Just before 8 the other guests began to arrive. The birthday boy greeted the guests shaking the men's hands and ducking his head so the women could touch his head. I'm not sure how exactly everyone was related to the birthday boy, but I think most of them were family. Suddenly I was immersed in conversations that I couldn't understand at all. Occasionally, someone would turn to me and offer an explanation or ask a question, but otherwise I was presumed to know what was going on. Soon dinner was ready. We all gathered around to fill our plates. There were beans, goat curry, chicken curry, vegetable dish, rice, and a cucumber tomato salad. There was a basket full of naan. We gathered in the living room around tables to eat. The food was nicely spicy and delicious.
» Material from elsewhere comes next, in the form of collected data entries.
(* ===== verification/VizThread.v ===== *)
(** * The visualizer: the simulation thread and the main loop

    From src/visualizer/visualizer/core.py: [SimulationThread.run] and what the
    GTK thread does with its lock and its event: [update_view_timeout],
    [update_model], [_start_update_timer], [_on_play_button_toggled], the speed
    control, [_quit], the handlers that take the lock for a moment, those that
    look at the simulator without it ([autoscale_view] from its timer;
    [populate_node_menu] of src/visualizer/visualizer/plugins/olsr.py, which
    [popup_node_menu] calls; [set_show_transmissions_mode], which counts the nodes
    before [set_nodes_of_interest] takes the lock), and the dialogs of
    [_take_screenshot], which run a main loop of their own.  [vstep]
    is one operation of one thread; the environment chooses which source of the
    main loop is dispatched, what the user does (also while a dialog is open, which
    allows more than GTK's modal dialogs do), and how far a run of the
    simulator gets.  The simulator itself, gtk and GLib are not in the
    repository: of the simulator the model uses that a run until a time does not
    pass it, of GLib that a source is not dispatched again while it is being
    dispatched and that identifiers are not used twice. *)
From Stdlib Require Import QArith Lqa.
From S2P Require Export PyNum.
Open Scope Z_scope.

Inductive thread : Type := Sim | View.
#[export] Instance thread_eq_dec : EqDecision thread.
Proof. solve_decision. Defined.

(** Where [SimulationThread.run] is. *)
Inductive sim_pc : Type :=
  | SHead | SWait | SClear | SCheck | SAcquire | SRun | SIdle | SRelease | SDone.
#[export] Instance sim_pc_eq_dec : EqDecision sim_pc.
Proof. solve_decision. Defined.

(** The activations of the GTK thread: [update_view_timeout] of a source,
    [update_model], a handler that holds the lock while it runs, [_quit], a handler
    that looks at the simulator without the lock and may go on to one that takes it,
    and a dialog that runs the main loop and may be followed by another one. *)
Inductive timeout_pc : Type :=
  | TTry | TPending | TUpdate (messages : nat) | TRelease (messages : nat) | TDialog (messages : nat) | TCheck | TGo.
Inductive model_pc : Type := MAcquire | MEmit | MRelease.
Inductive quit_pc : Type := QRemove | QFlag | QGo | QJoin | QMainQuit.
Inductive frame : Type :=
  | FTimeout (id : nat) (pc : timeout_pc)
  | FModel (pc : model_pc)
  | FQuit (pc : quit_pc)
  | FRead (then_lock : bool)
  | FDialog (again : bool).

(** What both threads use: the lock, the event, the fields of the thread object,
    the time of the simulator and the callbacks queued for the main loop. *)
Record shared : Type := Shared {
  lock : option thread;
  go : bool;
  quit : bool;
  target_time : Q;
  now : Q;
  pause_messages : nat;
  idle : nat;
}.

(** The GTK thread: its activations, the top one first, the timers of the main
    loop, the controls, and whether [autoscale_view] is still to come. *)
Record gtk : Type := Gtk {
  frames : list frame;
  timers : list nat;
  update_timeout_id : option nat;
  next_id : nat;
  playing : bool;
  sample_period : Q;
  main_quit : bool;
  autoscale : bool;
}.

(** The time displayed last and the period of that moment, the runs of the
    simulator, the signals, and the removals of sources that were gone. *)
Record history : Type := History {
  shown : Q;
  shown_period : Q;
  runs : nat;
  signals : nat;
  stale_removals : nat;
}.

Record viz : Type := Viz { sh : shared; gt : gtk; sim : sim_pc; hist : history }.

Inductive user_event : Type :=
  | Toggle | Speed (period : Q) | Locked | CloseWindow | Unlocked (then_lock : bool) | Screenshot (again : bool).
Inductive event : Type :=
  | SimStep (reached : Q) (messages : nat)
  | ViewStep
  | DispatchTimer (id : nat)
  | DispatchIdle
  | DispatchAutoscale
  | User (u : user_event).
(** The links of the topology are those of its devices: a device of a wireless or
    virtual type, and one of an unregistered type, makes none; on a channel of more
    than two devices a device makes one link, to the channel; on any other it makes
    one to each other node at a device of the channel, and so two nodes joined by
    such a channel have a link from each end. *)
Theorem topology_links (channel_nodes : nat → list Z) (known : PyDict pystr traits)
    (devices : list (Z * (pystr * nat))) (n : Z) (e : endpoint) :
  (n, e) ∈ scan_links channel_nodes true known devices ↔
  ∃ type channel, (n, (type, channel)) ∈ devices ∧
    is_wireless (traits_of known type) = false ∧ is_virtual (traits_of known type) = false ∧
    if decide (2 < length (channel_nodes channel))%nat then e = AtChannel channel
    else ∃ m, e = AtNode m ∧ m ≠ n ∧ m ∈ channel_nodes channel.
Proof.
  unfold scan_links. rewrite scan_links_fold. cbn [app]. rewrite list_elem_of_In, in_concat. split.
  - intros (ls & Hls%list_elem_of_In & Hin%list_elem_of_In).
    apply list_elem_of_fmap in Hls as ([m [ty ch]] & -> & Hd). cbn [fst snd] in Hin. unfold device_links in Hin.
    destruct (is_wireless _) eqn:Ew, (is_virtual _) eqn:Ev; try (by apply elem_of_nil in Hin). cbn [orb] in Hin.
    rewrite andb_true_r in Hin. case (Nat.ltb_spec 2 (length (channel_nodes ch))) as [Hl|Hl] in Hin.
    + apply list_elem_of_singleton in Hin as [= -> ->]. exists ty, ch. by rewrite decide_True.
    + apply list_elem_of_fmap in Hin as (k & [= -> ->] & [Hk1 Hk2]%list_elem_of_filter). exists ty, ch.
      rewrite decide_False by lia. eauto 10.
  - intros (ty & ch & Hd & Ew & Ev & He). exists (device_links channel_nodes true n (traits_of known ty) ch).
    rewrite <-!list_elem_of_In. split; [apply list_elem_of_fmap; by exists (n, (ty, ch))|].
    unfold device_links. rewrite Ew, Ev, andb_true_r. cbn [orb].
    case (Nat.ltb_spec 2 (length (channel_nodes ch))) as [Hl|Hl].
    + rewrite decide_True in He by done. subst. by apply list_elem_of_singleton.
    + rewrite decide_False in He by lia. destruct He as (m & -> & Hm1 & Hm2).
      apply list_elem_of_fmap. exists m. by rewrite list_elem_of_filter.
Qed.
(** Two nodes on one point-to-point channel: a link from each end. *)
Example linked_twice :
  let known : PyDict pystr traits := dset (str "PointToPoint") (Traits false false) dempty in
  scan_links (λ _, [0; 1]) true known [(0, (str "PointToPoint", 0%nat)); (1, (str "PointToPoint", 0%nat))] =
    [(0, AtNode 1); (1, AtNode 0)].
Proof. by vm_compute. Qed.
I was grateful for the naan and rice that helped absorb the spiciness. After dinner the kids went upstairs to play and we watched music videos of Indian songs and Indian x-factor. 
The birthday cake was brought out with lit candles. Lots of pictures were taken and the candles blown out. Then my friend was called from the kitchen. Her son cut the cake and handed her a small piece. She fed him the first bite. The cake was taken back into the kitchen and served up along with tea.
At this point I was quite tired and trying to figure out when it would be polite to leave. It is exhausting being surrounded by people speaking in a language that you don't understand. Around 9:30 the party began to break up and I took the opportunity to get ready to go. My friend gave me some rice and chicken curry to take home for my lunch the following day. I really enjoyed my cultural experience. I think I've been adopted into my friend's family and look forward to more Indian singing shows and Pakistani food. Maybe I will even learn some Hindi and Urdu so I can understand what is going on.


  1. What a fun cultural experience. But I can see that it'd be overwhelming. I get overwhelmed by Zapotec after all of these years.

  2. Oooh. Sounds like you had an awesome time! :-D

  3. It was super fun and a great learning experience.